-- EXERCISE OBJECTIVE --
Please return all lines from the records below that include the string "intros".

━━ THE INPUT

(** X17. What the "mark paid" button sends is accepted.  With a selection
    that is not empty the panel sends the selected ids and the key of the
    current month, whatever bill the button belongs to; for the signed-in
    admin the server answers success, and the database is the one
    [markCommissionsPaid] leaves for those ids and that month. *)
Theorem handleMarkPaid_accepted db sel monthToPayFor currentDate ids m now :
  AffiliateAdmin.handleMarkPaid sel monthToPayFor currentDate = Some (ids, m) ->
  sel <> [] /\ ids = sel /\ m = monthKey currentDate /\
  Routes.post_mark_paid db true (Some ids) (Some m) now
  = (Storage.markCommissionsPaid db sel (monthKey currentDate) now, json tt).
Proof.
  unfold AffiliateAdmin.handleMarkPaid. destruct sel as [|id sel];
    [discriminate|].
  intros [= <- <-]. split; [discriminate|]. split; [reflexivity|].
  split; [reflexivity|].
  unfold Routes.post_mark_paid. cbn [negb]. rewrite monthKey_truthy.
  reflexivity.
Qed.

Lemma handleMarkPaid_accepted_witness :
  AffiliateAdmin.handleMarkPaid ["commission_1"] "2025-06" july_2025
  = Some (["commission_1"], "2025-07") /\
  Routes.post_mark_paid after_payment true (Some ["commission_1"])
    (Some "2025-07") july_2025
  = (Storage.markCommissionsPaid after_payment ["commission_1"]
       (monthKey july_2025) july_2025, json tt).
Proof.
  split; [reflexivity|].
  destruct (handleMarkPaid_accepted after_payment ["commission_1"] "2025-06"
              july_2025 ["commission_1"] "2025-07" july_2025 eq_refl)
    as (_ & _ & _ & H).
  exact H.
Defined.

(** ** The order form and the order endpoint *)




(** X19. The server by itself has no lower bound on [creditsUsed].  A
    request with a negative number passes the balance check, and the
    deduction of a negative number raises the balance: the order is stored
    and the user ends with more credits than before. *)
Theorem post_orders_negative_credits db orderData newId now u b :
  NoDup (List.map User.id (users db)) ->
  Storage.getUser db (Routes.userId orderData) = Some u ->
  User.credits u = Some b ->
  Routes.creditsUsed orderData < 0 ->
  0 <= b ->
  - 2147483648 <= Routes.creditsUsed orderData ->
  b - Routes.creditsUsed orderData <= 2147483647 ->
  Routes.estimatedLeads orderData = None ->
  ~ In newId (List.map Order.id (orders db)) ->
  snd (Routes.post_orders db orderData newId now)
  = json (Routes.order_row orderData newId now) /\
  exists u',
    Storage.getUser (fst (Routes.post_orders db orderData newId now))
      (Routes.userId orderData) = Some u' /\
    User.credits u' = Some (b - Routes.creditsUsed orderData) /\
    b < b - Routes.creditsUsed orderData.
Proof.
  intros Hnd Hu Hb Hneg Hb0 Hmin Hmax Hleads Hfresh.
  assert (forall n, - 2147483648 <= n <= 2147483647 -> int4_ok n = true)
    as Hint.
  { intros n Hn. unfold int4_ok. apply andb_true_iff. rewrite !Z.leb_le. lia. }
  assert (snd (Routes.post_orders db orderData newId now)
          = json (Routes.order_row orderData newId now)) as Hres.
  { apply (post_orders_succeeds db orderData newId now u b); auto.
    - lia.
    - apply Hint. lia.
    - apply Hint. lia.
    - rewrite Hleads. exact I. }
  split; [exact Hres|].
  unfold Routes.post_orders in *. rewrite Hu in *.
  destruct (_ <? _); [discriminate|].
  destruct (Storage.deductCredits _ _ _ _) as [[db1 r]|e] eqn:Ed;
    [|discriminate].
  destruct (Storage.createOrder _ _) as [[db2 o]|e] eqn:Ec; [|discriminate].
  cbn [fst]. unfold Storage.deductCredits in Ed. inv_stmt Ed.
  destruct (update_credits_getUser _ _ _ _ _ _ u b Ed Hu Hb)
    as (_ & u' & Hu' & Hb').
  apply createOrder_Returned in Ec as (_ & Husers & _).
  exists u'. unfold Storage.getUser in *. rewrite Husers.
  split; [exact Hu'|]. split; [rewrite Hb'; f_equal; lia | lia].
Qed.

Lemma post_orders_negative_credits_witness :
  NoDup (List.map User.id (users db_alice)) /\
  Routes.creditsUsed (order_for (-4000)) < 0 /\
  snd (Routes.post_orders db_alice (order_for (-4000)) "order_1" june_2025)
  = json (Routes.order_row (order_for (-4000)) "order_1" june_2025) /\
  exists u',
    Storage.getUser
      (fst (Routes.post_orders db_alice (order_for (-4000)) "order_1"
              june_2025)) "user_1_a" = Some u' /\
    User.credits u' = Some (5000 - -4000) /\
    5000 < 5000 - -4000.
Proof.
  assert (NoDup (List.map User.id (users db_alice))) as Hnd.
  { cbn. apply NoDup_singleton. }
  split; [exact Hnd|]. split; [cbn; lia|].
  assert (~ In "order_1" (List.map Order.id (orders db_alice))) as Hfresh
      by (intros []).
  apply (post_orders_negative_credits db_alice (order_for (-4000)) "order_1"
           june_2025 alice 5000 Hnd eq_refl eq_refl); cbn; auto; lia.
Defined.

━━━━

-- ANSWER SPACE --
  intros [= <- <-]. split; [discriminate|]. split; [reflexivity|].
  intros Hnd Hu Hb Hneg Hb0 Hmin Hmax Hleads Hfresh.
  { intros n Hn. unfold int4_ok. apply andb_true_iff. rewrite !Z.leb_le. lia. }
      by (intros []).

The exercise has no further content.